*PROBLEM DETAILS*: Please repeat the lines below, exactly and only, from the one that holds "- rewrite <- Z.land_ones by lia." through the one that holds "Lemma hex_digit_ascii n".

*INPUT DATA*:

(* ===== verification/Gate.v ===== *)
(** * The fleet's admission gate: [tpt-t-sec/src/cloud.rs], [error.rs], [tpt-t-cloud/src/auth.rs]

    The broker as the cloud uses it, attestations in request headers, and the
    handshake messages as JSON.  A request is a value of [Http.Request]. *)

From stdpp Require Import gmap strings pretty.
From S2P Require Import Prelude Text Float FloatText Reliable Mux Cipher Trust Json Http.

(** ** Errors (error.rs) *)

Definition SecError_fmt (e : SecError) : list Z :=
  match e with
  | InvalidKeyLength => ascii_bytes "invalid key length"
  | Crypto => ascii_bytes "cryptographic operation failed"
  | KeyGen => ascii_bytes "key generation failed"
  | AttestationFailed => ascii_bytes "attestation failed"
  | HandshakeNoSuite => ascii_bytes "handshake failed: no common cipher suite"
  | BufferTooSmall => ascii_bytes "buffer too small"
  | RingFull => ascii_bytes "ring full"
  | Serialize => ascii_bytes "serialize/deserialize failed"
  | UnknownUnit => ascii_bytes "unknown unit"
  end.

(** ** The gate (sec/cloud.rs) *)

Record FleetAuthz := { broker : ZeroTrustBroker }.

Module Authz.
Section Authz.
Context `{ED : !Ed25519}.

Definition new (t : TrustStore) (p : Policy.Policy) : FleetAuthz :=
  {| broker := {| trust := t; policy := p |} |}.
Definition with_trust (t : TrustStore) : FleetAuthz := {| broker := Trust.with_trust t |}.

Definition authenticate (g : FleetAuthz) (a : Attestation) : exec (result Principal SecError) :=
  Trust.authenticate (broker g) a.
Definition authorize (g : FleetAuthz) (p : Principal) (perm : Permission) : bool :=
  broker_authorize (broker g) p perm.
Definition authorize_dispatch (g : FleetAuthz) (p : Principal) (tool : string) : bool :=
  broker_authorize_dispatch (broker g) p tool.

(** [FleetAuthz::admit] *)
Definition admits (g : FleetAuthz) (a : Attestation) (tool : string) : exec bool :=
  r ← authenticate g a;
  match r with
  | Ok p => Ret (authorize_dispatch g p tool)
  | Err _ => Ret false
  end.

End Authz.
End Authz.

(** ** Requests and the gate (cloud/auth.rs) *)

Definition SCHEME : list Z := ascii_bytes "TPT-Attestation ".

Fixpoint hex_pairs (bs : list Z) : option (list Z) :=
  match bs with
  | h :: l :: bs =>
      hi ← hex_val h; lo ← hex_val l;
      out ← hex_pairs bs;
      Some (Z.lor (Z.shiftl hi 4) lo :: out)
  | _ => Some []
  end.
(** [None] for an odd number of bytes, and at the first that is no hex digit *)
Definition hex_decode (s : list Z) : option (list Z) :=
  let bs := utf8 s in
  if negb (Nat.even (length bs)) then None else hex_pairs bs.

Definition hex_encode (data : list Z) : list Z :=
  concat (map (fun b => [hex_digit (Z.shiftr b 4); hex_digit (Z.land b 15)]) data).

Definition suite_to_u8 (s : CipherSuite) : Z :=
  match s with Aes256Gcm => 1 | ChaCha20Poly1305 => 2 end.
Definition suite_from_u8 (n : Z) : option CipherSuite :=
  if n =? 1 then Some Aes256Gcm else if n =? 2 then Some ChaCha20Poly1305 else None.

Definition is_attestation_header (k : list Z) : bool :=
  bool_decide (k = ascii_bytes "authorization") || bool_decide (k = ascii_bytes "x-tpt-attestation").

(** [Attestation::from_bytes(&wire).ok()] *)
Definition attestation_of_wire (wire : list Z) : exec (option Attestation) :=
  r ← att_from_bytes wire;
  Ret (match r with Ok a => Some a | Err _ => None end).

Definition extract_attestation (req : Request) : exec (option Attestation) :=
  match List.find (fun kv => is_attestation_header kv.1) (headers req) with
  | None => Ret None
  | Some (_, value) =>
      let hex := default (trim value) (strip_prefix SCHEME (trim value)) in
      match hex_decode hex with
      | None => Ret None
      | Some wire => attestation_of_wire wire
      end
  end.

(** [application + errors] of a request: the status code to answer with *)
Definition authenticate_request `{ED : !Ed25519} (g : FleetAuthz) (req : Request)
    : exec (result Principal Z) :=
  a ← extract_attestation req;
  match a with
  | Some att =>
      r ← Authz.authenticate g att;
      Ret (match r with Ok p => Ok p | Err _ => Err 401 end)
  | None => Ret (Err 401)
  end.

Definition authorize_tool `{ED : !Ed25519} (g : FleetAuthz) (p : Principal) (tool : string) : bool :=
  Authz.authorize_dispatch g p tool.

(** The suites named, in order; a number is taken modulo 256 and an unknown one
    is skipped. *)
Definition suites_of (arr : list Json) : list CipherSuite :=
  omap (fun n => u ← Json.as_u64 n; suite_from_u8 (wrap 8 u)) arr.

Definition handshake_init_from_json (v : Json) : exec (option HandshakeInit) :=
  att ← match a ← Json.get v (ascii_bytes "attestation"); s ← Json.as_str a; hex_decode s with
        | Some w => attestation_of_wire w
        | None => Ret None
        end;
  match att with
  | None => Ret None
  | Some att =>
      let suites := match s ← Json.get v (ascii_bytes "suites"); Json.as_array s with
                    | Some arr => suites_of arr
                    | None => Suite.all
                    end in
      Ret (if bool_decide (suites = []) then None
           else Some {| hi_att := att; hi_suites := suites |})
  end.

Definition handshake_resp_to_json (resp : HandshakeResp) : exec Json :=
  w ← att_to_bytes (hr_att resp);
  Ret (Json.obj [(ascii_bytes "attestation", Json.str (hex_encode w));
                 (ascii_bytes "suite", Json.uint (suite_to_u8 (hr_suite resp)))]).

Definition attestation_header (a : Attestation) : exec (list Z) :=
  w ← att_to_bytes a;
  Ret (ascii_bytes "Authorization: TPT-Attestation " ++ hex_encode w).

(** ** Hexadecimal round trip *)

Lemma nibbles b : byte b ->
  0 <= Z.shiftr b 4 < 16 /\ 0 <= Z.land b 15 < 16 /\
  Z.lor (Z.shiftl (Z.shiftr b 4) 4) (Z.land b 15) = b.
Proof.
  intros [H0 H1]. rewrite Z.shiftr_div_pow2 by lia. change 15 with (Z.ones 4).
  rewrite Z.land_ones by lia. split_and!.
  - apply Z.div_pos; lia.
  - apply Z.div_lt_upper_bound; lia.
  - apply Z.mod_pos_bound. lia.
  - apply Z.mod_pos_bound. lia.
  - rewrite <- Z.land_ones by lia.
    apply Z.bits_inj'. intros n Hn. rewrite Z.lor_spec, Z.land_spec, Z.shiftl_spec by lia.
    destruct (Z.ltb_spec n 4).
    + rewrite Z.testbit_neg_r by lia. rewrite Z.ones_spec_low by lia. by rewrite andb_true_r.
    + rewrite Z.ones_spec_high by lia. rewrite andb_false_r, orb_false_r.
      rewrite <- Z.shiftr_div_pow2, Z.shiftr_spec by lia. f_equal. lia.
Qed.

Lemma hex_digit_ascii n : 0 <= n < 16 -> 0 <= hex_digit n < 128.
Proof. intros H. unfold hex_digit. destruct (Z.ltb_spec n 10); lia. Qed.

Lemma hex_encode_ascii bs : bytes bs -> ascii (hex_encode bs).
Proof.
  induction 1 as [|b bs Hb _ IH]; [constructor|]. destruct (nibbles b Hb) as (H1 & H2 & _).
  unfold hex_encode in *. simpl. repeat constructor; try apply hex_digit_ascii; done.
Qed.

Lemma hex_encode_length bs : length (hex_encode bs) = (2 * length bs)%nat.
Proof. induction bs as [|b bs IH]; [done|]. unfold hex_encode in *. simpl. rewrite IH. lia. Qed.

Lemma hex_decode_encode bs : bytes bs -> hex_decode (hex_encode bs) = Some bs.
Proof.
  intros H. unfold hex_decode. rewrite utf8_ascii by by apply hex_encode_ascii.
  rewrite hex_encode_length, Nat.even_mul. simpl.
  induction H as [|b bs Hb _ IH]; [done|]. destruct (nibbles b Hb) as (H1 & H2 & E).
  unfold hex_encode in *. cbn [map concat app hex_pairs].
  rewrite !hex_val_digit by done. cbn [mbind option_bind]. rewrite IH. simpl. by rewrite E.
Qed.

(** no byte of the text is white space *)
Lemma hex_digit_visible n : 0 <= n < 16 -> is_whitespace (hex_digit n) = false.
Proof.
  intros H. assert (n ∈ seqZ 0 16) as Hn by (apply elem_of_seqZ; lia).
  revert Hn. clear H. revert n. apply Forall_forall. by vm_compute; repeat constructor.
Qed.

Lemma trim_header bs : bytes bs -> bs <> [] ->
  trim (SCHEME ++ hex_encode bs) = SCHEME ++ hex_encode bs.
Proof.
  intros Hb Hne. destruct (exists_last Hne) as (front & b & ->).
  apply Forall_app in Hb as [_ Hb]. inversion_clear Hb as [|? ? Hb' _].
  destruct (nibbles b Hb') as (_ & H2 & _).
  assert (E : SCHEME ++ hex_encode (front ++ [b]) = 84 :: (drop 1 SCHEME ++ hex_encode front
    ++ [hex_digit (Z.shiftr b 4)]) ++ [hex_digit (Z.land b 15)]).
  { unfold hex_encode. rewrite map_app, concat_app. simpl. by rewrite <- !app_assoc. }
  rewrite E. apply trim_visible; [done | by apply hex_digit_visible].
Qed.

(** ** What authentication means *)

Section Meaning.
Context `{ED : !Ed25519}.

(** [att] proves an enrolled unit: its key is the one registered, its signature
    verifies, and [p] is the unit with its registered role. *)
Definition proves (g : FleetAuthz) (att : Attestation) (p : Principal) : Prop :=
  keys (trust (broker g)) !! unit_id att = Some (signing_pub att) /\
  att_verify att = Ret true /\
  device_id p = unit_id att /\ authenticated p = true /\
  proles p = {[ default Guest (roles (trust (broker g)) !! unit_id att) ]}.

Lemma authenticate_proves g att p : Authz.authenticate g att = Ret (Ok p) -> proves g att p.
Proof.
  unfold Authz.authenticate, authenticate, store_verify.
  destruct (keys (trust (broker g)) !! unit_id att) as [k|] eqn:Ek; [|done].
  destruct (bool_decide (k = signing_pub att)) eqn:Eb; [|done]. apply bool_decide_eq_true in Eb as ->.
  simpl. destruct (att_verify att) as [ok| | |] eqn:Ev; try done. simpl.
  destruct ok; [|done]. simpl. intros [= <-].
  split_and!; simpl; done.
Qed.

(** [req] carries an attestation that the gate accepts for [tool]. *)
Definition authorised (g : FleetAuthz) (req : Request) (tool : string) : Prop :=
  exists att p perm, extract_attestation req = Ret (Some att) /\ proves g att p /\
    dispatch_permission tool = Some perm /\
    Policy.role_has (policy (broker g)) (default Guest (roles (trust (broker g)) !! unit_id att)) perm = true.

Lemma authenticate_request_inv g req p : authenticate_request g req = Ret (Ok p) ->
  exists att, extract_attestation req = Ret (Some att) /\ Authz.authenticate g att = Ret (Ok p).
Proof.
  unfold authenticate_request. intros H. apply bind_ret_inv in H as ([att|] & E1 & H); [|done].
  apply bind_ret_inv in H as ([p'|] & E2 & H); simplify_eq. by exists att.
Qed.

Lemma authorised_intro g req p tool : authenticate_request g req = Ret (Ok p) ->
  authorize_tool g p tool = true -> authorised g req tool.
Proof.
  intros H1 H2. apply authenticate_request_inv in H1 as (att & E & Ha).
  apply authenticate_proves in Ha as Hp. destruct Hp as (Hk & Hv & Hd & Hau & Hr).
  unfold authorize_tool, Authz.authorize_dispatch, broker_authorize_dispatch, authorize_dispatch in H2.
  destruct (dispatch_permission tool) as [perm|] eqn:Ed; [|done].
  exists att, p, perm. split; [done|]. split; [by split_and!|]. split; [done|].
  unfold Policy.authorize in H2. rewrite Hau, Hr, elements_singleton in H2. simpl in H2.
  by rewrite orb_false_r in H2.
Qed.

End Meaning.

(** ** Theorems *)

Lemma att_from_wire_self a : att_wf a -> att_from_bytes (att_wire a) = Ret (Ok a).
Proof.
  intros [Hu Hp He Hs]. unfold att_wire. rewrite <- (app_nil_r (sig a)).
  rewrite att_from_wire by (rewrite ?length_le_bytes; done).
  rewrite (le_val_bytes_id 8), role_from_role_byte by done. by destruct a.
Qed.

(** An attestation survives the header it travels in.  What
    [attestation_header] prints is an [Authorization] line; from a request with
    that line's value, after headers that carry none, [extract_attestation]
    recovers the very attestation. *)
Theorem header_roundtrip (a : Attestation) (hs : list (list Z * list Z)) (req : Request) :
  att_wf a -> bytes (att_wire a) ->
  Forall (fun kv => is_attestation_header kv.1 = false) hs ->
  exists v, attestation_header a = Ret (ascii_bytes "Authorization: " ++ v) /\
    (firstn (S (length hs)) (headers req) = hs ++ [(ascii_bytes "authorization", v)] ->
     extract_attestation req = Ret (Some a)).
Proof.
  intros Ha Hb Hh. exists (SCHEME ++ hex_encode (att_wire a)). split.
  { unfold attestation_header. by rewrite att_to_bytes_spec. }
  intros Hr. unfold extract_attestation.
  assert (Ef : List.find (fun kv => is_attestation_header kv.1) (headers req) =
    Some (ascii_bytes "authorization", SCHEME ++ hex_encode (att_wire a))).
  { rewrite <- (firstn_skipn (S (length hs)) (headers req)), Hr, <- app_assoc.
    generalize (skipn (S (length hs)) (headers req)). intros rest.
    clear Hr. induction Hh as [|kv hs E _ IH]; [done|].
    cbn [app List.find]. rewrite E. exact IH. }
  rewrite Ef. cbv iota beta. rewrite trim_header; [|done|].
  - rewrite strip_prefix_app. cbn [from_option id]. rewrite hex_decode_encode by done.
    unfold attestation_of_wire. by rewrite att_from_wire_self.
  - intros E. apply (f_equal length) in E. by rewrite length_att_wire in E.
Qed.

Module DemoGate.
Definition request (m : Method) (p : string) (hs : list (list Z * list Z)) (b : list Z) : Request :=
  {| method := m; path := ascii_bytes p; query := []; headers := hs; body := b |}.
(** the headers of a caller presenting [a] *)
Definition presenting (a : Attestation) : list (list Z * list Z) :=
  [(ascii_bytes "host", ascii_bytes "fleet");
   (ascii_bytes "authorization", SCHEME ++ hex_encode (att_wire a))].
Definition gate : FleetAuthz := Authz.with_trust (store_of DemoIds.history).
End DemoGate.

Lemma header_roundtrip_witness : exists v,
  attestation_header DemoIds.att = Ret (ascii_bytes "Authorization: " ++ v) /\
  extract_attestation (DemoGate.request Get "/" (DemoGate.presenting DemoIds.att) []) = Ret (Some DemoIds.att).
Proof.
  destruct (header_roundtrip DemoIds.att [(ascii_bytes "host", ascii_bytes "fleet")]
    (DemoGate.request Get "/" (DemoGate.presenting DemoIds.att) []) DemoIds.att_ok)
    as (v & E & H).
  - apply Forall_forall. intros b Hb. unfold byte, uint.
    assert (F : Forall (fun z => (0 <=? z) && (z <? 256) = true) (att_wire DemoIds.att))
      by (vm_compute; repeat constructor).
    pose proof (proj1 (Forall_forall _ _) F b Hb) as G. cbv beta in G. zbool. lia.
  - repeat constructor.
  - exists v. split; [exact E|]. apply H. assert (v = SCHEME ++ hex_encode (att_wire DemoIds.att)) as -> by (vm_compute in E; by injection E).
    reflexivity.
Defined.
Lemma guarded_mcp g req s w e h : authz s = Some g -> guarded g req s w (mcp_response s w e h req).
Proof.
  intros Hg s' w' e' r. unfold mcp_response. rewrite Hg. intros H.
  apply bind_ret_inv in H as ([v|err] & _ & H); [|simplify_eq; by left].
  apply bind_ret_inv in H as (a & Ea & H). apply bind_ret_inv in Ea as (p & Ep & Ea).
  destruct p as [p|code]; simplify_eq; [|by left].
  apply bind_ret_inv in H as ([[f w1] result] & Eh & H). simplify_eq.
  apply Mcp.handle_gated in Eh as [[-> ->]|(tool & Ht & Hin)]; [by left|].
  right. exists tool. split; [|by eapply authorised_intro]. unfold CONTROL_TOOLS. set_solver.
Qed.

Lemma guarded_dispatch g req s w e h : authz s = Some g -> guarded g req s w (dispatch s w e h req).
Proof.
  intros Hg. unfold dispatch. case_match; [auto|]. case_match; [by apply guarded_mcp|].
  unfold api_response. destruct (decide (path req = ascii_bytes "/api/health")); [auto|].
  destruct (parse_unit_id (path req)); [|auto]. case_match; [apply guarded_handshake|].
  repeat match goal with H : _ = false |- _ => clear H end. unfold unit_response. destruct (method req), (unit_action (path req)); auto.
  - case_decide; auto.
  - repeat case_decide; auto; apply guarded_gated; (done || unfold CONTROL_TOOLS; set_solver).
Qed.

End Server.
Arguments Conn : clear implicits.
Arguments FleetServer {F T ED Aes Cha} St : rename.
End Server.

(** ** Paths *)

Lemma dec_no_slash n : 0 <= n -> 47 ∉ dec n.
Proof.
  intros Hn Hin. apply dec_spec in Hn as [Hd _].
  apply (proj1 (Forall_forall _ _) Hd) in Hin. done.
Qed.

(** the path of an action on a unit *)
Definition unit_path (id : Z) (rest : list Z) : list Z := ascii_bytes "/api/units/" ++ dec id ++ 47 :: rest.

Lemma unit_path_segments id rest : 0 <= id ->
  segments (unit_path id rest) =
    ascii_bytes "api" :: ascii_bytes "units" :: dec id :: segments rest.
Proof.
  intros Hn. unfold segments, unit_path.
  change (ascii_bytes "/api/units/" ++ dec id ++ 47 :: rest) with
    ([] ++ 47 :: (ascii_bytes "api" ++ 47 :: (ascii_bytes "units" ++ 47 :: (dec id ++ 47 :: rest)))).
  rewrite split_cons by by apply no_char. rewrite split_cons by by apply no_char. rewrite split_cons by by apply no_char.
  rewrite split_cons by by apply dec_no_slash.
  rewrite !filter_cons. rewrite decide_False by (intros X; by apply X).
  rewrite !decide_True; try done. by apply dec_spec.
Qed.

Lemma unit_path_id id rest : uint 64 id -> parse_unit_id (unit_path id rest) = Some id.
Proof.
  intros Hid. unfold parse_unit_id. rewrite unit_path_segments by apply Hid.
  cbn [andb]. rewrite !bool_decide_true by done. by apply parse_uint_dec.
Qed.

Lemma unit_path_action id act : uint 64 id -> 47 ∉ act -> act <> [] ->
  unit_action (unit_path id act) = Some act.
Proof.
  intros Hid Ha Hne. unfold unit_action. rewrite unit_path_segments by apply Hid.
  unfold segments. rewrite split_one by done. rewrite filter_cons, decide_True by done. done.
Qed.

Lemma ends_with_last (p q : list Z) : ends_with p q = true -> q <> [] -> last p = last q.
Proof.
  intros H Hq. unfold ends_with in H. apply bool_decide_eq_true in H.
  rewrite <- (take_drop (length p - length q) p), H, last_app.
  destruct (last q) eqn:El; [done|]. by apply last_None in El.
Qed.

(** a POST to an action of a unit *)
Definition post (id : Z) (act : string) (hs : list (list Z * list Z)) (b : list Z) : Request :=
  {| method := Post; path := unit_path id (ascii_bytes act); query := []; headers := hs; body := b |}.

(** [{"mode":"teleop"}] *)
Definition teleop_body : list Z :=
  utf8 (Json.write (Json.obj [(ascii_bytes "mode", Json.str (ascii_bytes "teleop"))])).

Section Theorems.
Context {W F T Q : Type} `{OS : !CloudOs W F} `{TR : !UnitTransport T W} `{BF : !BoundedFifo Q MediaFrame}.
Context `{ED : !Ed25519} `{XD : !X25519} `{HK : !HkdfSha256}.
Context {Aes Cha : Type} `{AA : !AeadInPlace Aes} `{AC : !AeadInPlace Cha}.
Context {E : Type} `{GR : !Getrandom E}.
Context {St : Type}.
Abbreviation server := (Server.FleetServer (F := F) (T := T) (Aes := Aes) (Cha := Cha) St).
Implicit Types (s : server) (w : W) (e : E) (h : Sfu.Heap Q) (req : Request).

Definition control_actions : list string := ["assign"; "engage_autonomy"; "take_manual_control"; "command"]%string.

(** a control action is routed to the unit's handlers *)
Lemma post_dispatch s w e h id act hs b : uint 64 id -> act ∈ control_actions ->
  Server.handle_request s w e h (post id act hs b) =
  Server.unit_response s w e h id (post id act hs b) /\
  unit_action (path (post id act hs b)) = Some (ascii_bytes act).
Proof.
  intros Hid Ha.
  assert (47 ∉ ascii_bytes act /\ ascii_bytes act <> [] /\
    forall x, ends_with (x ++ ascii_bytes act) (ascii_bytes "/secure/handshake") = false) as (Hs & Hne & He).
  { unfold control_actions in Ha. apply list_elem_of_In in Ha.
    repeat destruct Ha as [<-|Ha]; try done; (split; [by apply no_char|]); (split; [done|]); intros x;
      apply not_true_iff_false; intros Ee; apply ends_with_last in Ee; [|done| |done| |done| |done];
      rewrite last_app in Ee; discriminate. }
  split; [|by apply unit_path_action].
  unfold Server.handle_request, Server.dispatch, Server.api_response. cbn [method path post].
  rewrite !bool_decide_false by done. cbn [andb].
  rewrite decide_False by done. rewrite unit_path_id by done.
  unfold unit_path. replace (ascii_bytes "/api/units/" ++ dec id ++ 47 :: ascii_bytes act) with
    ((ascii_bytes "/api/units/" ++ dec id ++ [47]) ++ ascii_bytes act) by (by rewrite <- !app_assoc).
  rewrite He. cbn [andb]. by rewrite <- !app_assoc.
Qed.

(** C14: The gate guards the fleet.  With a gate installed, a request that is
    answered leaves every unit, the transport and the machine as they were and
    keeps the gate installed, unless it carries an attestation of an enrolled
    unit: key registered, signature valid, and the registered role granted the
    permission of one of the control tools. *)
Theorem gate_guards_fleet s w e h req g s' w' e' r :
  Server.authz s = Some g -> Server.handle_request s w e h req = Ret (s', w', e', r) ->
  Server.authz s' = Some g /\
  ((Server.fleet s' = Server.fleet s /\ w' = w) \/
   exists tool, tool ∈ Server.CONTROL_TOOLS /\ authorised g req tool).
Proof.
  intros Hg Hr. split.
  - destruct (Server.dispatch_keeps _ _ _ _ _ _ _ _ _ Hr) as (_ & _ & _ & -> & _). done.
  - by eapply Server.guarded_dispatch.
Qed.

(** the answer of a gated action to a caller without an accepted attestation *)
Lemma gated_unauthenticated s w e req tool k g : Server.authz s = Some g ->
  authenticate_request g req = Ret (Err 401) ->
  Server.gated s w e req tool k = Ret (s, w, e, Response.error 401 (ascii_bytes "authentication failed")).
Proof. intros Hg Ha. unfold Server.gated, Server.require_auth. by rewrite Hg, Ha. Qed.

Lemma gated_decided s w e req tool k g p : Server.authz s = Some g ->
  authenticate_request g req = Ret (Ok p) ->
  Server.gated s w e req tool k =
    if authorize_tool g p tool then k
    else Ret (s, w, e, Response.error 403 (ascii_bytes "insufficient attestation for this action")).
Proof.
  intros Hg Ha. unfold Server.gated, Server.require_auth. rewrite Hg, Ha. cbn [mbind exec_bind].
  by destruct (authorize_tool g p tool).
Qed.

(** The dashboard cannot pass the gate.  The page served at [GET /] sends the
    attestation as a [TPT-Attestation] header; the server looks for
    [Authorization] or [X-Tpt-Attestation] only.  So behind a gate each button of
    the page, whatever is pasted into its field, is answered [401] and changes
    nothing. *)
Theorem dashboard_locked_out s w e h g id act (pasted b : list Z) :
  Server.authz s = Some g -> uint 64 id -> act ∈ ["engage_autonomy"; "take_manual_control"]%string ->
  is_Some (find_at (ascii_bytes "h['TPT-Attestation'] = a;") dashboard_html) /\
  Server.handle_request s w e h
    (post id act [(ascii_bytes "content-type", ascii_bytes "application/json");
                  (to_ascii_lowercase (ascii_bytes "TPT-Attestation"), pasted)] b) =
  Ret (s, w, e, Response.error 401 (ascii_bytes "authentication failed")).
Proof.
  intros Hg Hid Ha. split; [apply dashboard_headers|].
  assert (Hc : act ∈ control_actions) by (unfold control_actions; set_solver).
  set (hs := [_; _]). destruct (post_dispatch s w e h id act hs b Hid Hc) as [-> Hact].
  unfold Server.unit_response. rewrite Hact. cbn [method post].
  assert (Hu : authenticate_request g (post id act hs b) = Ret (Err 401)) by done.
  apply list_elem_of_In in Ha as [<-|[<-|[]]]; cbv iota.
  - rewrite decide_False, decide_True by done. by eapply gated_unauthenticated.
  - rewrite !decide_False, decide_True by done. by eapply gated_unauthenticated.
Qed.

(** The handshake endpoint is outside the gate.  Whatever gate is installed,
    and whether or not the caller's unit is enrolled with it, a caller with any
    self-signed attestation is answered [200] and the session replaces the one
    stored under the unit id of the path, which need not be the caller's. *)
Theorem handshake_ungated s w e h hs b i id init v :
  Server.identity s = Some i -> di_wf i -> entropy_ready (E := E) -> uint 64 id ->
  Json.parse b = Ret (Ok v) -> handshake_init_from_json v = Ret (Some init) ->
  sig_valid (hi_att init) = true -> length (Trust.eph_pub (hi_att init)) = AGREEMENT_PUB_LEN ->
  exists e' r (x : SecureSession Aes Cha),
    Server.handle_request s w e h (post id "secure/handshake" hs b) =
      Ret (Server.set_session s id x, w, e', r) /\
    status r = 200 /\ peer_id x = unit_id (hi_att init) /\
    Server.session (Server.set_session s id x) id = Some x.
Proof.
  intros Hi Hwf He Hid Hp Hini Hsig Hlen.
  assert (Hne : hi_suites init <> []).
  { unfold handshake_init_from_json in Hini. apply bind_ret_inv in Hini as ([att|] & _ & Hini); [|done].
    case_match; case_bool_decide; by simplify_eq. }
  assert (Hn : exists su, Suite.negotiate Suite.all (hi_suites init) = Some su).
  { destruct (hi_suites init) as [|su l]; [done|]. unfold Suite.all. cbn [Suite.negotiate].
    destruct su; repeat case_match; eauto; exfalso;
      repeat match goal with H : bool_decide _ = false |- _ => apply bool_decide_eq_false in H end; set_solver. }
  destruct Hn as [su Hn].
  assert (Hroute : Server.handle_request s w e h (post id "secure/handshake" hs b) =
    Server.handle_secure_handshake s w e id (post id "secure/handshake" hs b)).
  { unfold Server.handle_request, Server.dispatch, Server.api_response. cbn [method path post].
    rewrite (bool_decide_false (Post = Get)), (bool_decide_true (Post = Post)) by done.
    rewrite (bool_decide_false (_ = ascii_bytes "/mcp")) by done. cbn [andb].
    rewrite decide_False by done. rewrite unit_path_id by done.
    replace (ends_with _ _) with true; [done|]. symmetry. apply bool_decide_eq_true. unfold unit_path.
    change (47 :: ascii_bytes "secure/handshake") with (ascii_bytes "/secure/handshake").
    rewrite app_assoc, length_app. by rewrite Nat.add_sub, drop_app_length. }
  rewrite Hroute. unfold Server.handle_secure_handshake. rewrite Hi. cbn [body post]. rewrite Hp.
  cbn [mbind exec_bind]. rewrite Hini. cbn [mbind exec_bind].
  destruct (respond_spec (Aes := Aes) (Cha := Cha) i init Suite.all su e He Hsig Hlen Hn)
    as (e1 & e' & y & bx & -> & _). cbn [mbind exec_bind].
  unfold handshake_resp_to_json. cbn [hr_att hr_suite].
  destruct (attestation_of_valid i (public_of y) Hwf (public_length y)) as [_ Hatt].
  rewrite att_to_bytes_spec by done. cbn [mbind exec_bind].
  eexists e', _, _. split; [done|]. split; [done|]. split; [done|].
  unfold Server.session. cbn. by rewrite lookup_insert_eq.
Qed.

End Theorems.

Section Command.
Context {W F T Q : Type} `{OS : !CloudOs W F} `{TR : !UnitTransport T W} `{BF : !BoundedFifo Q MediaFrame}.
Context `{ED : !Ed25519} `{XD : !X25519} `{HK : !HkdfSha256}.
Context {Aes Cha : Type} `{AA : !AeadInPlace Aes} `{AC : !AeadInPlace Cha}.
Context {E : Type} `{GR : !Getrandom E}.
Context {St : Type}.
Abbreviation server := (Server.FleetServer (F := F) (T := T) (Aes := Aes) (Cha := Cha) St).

*WRITTEN ANSWER*:
  - rewrite <- Z.land_ones by lia.
    apply Z.bits_inj'. intros n Hn. rewrite Z.lor_spec, Z.land_spec, Z.shiftl_spec by lia.
    destruct (Z.ltb_spec n 4).
    + rewrite Z.testbit_neg_r by lia. rewrite Z.ones_spec_low by lia. by rewrite andb_true_r.
    + rewrite Z.ones_spec_high by lia. rewrite andb_false_r, orb_false_r.
      rewrite <- Z.shiftr_div_pow2, Z.shiftr_spec by lia. f_equal. lia.
Qed.

Lemma hex_digit_ascii n : 0 <= n < 16 -> 0 <= hex_digit n < 128.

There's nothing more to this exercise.